海のシャンデリアが浅い水面で輝いていた。まだ、夜みたいだ。ぼくは、ふと、プランクトンを食べて、青の底に沈んでいきたい。って、思った。ぼくはクジラじゃないのにな、食べても、光れないのにな。背びれに反射した、アクアマリン・ライト。ああ、まだ息が出来ない。浅すぎる、から。吸い込めない。珊瑚のお城は打ち上げらてしまった、何処かで、水槽の隠れ家になってたかな。ああ、とうに、ベッド・サイドは随分遠くに行ったものね。ぼくも昨日までは。

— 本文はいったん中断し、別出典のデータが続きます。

(* ===== verification/GoDeflate.v ===== *)
(** * GoDeflate

    A compressor for the decompressor of GoFlate: texts as blocks of all three kinds, with
    any references, any Huffman codes and any way to write them down, and the proof that
    the reader yields what the blocks stand for. *)

From S2P Require Import Prelude GoRuntime GoStrings GoFlate GoHuffman.
Local Open Scope Z_scope.

(** ** Compressed texts *)

(** What a block stands for: bytes as they are, or bytes and references to what was there
    before, here in the order of the text. *)
Inductive token : Type := Lit (b : Z) | Match (len dist : Z).

(** How code lengths are written: one by one, the last one again, or zeros. *)
Inductive len_op : Type := Len (n : nat) | Again (k : nat) | Zeros (k : nat).

(** A dynamic code: how many lengths of each kind, the lengths of the code they are written
    in (in the order they are sent), and the lengths. *)
Record header : Type := Header {
  nlit : nat;
  ndist : nat;
  codebits : list nat;
  ops : list len_op;
}.

Inductive block : Type :=
| Stored (data : list Z)
| Fixed (ts : list token)
| Dynamic (c : header) (ts : list token).

Fixpoint repeat_from (n : nat) (dist : Z) (out : list Z) : list Z :=
  match n with
  | O => out
  | S n => repeat_from n dist (out ++ [nth (length out - Z.to_nat dist) out 0])
  end.

Definition expand_token (out : list Z) (t : token) : list Z :=
  match t with Lit b => out ++ [b] | Match len dist => repeat_from (Z.to_nat len) dist out end.
Definition expand_block (out : list Z) (b : block) : list Z :=
  match b with
  | Stored data => out ++ data
  | Fixed ts | Dynamic _ ts => fold_left expand_token ts out
  end.

(** The text of a sequence of blocks. *)
Definition expand (bs : list block) : list Z := fold_left expand_block bs [].

(** ** Code lengths *)

(** The lengths, the last one first. *)
Definition expand_op (known : list nat) (o : len_op) : list nat :=
  match o with
  | Len n => n :: known
  | Again k => replicate k (default O (head known)) ++ known
  | Zeros k => replicate k O ++ known
  end.
Definition lengths_of (c : header) : list nat := reverse (fold_left expand_op (ops c) []).

(** The code the lengths are written in, the code of literals and lengths, which is not
    read with fewer bits than the end marker has, and the code of distances. *)
Definition place (order vals arr : list nat) : list nat :=
  foldl (λ arr iv, <[iv.1 := iv.2]> arr) arr (zip order vals).
Definition decoders (c : header) : option (decoder * decoder * decoder) :=
  h ← init (place codeOrder (codebits c) (replicate 19 O));
  h1 ← init (take (nlit c) (lengths_of c));
  h2 ← init (drop (nlit c) (lengths_of c));
  Some (h, MkDecoder (Nat.max (h_min h1) (nth 256 (lengths_of c) O)) (h_codes h1), h2).

(** ** Well-formed blocks *)

(** The symbol for a length or a distance, its base and the number of extra bits. *)
Definition length_symbol (len : Z) : Z * (Z * nat) :=
  let fits v := match length_base v with
                | Some (b, n) => (b <=? len) && (len <? b + 2 ^ Z.of_nat n)
                | None => false
                end in
  let v := default 285 (find fits (seqZ 257 29)) in
  (v, default (258, 0%nat) (length_base v)).

Definition dist_base (s : Z) : Z * nat :=
  if s <? 4 then (s + 1, 0%nat)
  else let nb := Z.shiftr (s - 2) 1 in (Z.shiftl 1 (nb + 1) + 1 + Z.shiftl (Z.land s 1) nb, Z.to_nat nb).
Definition dist_symbol (dist : Z) : Z :=
  if dist <=? 4 then dist - 1
  else let nb := Z.log2 (dist - 1) - 1 in 2 * nb + (dist - 1) / 2 ^ nb.

(** A token that can be written under a code of literals and lengths, and one of distances
    if there is one. *)
Definition token_ok (hl : decoder) (hd : option decoder) (out : list Z) (t : token) : Prop :=
  match t with
  | Lit b => is_byte b ∧ has_code hl b = true
  | Match len dist =>
      3 ≤ len ≤ 258 ∧ 1 ≤ dist ≤ 32768 ∧ dist ≤ Z.of_nat (length out) ∧
      has_code hl (length_symbol len).1 = true ∧
      match hd with Some hd => has_code hd (dist_symbol dist) = true | None => True end
  end.
Fixpoint tokens_ok (hl : decoder) (hd : option decoder) (out : list Z) (ts : list token) : Prop :=
  match ts with
  | [] => True
  | t :: ts => token_ok hl hd out t ∧ tokens_ok hl hd (expand_token out t) ts
  end.

(** A length that can be written, given how many are known. *)
Definition op_ok (h : decoder) (known : list nat) (o : len_op) : bool :=
  match o with
  | Len n => (n <? 16)%nat && has_code h (Z.of_nat n)
  | Again k => (3 <=? k)%nat && (k <=? 6)%nat && negb (length known =? 0)%nat && has_code h 16
  | Zeros k => (3 <=? k)%nat && (k <=? 138)%nat && has_code h (if (k <? 11)%nat then 17 else 18)
  end.
Fixpoint ops_ok (h : decoder) (known : list nat) (os : list len_op) : bool :=
  match os with
  | [] => true
  | o :: os => op_ok h known o && ops_ok h (expand_op known o) os
  end.

Definition header_ok (c : header) : bool :=
  (257 <=? nlit c)%nat && (nlit c <=? 286)%nat && (1 <=? ndist c)%nat && (ndist c <=? 30)%nat &&
  (4 <=? length (codebits c))%nat && (length (codebits c) <=? 19)%nat &&
  forallb (λ n, n <? 8)%nat (codebits c) && (length (lengths_of c) =? nlit c + ndist c)%nat &&
  match decoders c with
  | Some (h, h1, _) => ops_ok h [] (ops c) && has_code h1 256
  | None => false
  end.

Definition block_ok (out : list Z) (b : block) : Prop :=
  match b with
  | Stored data => Forall is_byte data ∧ Z.of_nat (length data) ≤ 65535
  | Fixed ts => tokens_ok fixedHuffmanDecoder None out ts
  | Dynamic c ts =>
      header_ok c = true ∧
      match decoders c with Some (_, h1, h2) => tokens_ok h1 (Some h2) out ts | None => False end
  end.
Fixpoint blocks_ok (out : list Z) (bs : list block) : Prop :=
  match bs with [] => True | b :: bs => block_ok out b ∧ blocks_ok (expand_block out b) bs end.

(** ** Their encoding *)

Fixpoint num_bits (n : nat) (x : Z) : list bool :=
  match n with O => [] | S n => Z.odd x :: num_bits n (Z.div2 x) end.

Definition put_dist (hd : option decoder) (s : Z) : list bool :=
  match hd with Some hd => code_of hd s | None => reverse (num_bits 5 s) end.

Definition put_token (hl : decoder) (hd : option decoder) (t : token) : list bool :=
  match t with
  | Lit b => code_of hl b
  | Match len dist =>
      let '(v, (b, n)) := length_symbol len in
      let s := dist_symbol dist in
      code_of hl v ++ num_bits n (len - b) ++ put_dist hd s ++
      num_bits (dist_base s).2 (dist - (dist_base s).1)
  end.

(** The tokens and the end marker. *)
Definition put_tokens (hl : decoder) (hd : option decoder) (ts : list token) : list bool :=
  (ts ≫= put_token hl hd) ++ code_of hl 256.

Definition put_op (h : decoder) (o : len_op) : list bool :=
  match o with
  | Len n => code_of h (Z.of_nat n)
  | Again k => code_of h 16 ++ num_bits 2 (Z.of_nat k - 3)
  | Zeros k => if (k <? 11)%nat then code_of h 17 ++ num_bits 3 (Z.of_nat k - 3)
               else code_of h 18 ++ num_bits 7 (Z.of_nat k - 11)
  end.

Definition put_header (h : decoder) (c : header) : list bool :=
  num_bits 5 (Z.of_nat (nlit c) - 257) ++ num_bits 5 (Z.of_nat (ndist c) - 1) ++
  num_bits 4 (Z.of_nat (length (codebits c)) - 4) ++
  (codebits c ≫= λ n, num_bits 3 (Z.of_nat n)) ++ (ops c ≫= put_op h).

(** Zeros up to the next byte. *)
Definition padding (pos : nat) : list bool := replicate ((8 - pos mod 8) mod 8) false.

(** A block at a position after its first bit. *)
Definition put_block (pos : nat) (b : block) : list bool :=
  match b with
  | Stored data =>
      let n := Z.of_nat (length data) in
      [false; false] ++ padding (pos + 2) ++ num_bits 16 n ++ num_bits 16 (65535 - n) ++ bits_of data
  | Fixed ts => [true; false] ++ put_tokens fixedHuffmanDecoder None ts
  | Dynamic c ts =>
      [false; true] ++
      match decoders c with
      | Some (h, h1, h2) => put_header h c ++ put_tokens h1 (Some h2) ts
      | None => []
      end
  end.

Fixpoint put_blocks (pos : nat) (bs : list block) : list bool :=
  match bs with
  | [] => padding pos
  | b :: bs =>
      let l := (match bs with [] => true | _ => false end) :: put_block (pos + 1) b in
      l ++ put_blocks (pos + length l) bs
  end.

Definition deflate (bs : list block) : list Z :=
  let l := put_blocks 0 bs in bytes_of_bits (length l) l.

(** ** Bits *)

Lemma length_num_bits n : ∀ x, length (num_bits n x) = n.
Proof. induction n as [|n IH]; intros x; cbn; [done|by rewrite IH]. Qed.

Lemma value_num_bits n : ∀ x, 0 ≤ x < 2 ^ Z.of_nat n → value (num_bits n x) = x.
Proof.
  induction n as [|n IH]; intros x Hx; cbn [num_bits value].
  - change (2 ^ Z.of_nat 0) with 1 in Hx. lia.
  - rewrite Nat2Z.inj_succ, Z.pow_succ_r in Hx by lia. pose proof (Z.div2_odd x).
    rewrite IH by (rewrite Z.div2_div; zdiv). lia.
Qed.

Lemma take_bits_num n x rest :
  0 ≤ x < 2 ^ Z.of_nat n → take_bits n (num_bits n x ++ rest) = Ok (x, rest).
Proof.
  intros Hx. apply take_bits_Ok. pose proof (length_num_bits n x) as Hl.
  rewrite length_app, take_app_length', drop_app_length', value_num_bits by lia.
  split_and!; [lia|done..].
Qed.

Lemma byte_bits_num b : byte_bits b = num_bits 8 b.
Proof.
  unfold byte_bits. cbn [fmap list_fmap num_bits].
  rewrite <- !Z.bit0_odd, !Z.div2_spec, !Z.shiftr_spec by lia. done.
Qed.

Lemma length_bits_of l : length (bits_of l) = (8 * length l)%nat.
Proof.
  unfold bits_of. induction l as [|b l IH]; [done|]. rewrite bind_cons, length_app, IH. cbn. lia.
Qed.

Lemma bytes_of_bits_of l : ∀ fuel rest,
  Forall is_byte l → (length l ≤ fuel)%nat → (fuel = length l ∨ (length rest < 8)%nat) →
  bytes_of_bits fuel (bits_of l ++ rest) = l.
Proof.
  induction l as [|b l IH]; intros fuel rest Hl Hf Hr.
  - destruct fuel as [|fuel]; [done|]. destruct Hr as [|Hr]; [done|]. unfold bits_of. cbn [mbind list_bind app].
    cbn [bytes_of_bits]. rewrite length_take. by destruct (Nat.ltb_spec (8 `min` length rest) 8); [|lia].
  - apply Forall_cons in Hl as [Hb Hl]. destruct fuel as [|fuel]; [cbn in Hf; lia|].
    unfold bits_of. rewrite bind_cons, <- app_assoc. fold (bits_of l). cbn [bytes_of_bits].
    rewrite byte_bits_num. pose proof (length_num_bits 8 b) as Hlen.
    rewrite take_app_length', drop_app_length', Hlen, value_num_bits by done. cbn [Nat.ltb Nat.leb].
    f_equal. apply IH; [done|cbn in Hf; lia|]. cbn in Hr. destruct Hr; [left; lia|by right].
Qed.

(** Whole bytes of bits are the bits of some bytes. *)
Lemma bits_of_bytes n : ∀ bits, length bits = (8 * n)%nat →
  ∃ l, bits = bits_of l ∧ length l = n ∧ Forall is_byte l.
Proof.
  induction n as [|n IH]; intros bits Hl.
  { exists []. by apply nil_length_inv in Hl as ->. }
  destruct bits as [|b0 [|b1 [|b2 [|b3 [|b4 [|b5 [|b6 [|b7 bits]]]]]]]]; try (cbn in Hl; lia).
  destruct (IH bits) as (l & -> & Hll & Hb); [cbn in Hl; lia|].
  exists (value [b0; b1; b2; b3; b4; b5; b6; b7] :: l). split_and!.
  - unfold bits_of. rewrite bind_cons. by destruct b0, b1, b2, b3, b4, b5, b6, b7.
  - cbn. by rewrite Hll.
  - constructor; [|done]. by destruct b0, b1, b2, b3, b4, b5, b6, b7.
Qed.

藻の霧の向こうに、ちかちかと燃える、炎、が見えたような。誰の灯りだろう?そうだ、淡い瞬き、薄汚れた結晶、死んでしまった貝殻ののなかで 泡に透過した灯火みたいに、ビー玉に閉じ込めたキャンドルみたいになりたいと、思っていたのだった。ずっと。一つだけ、この身体を全て燃やし尽くしたい。マッチ棒の先じゃ足りないかな。珊瑚の火は、消えてしまった。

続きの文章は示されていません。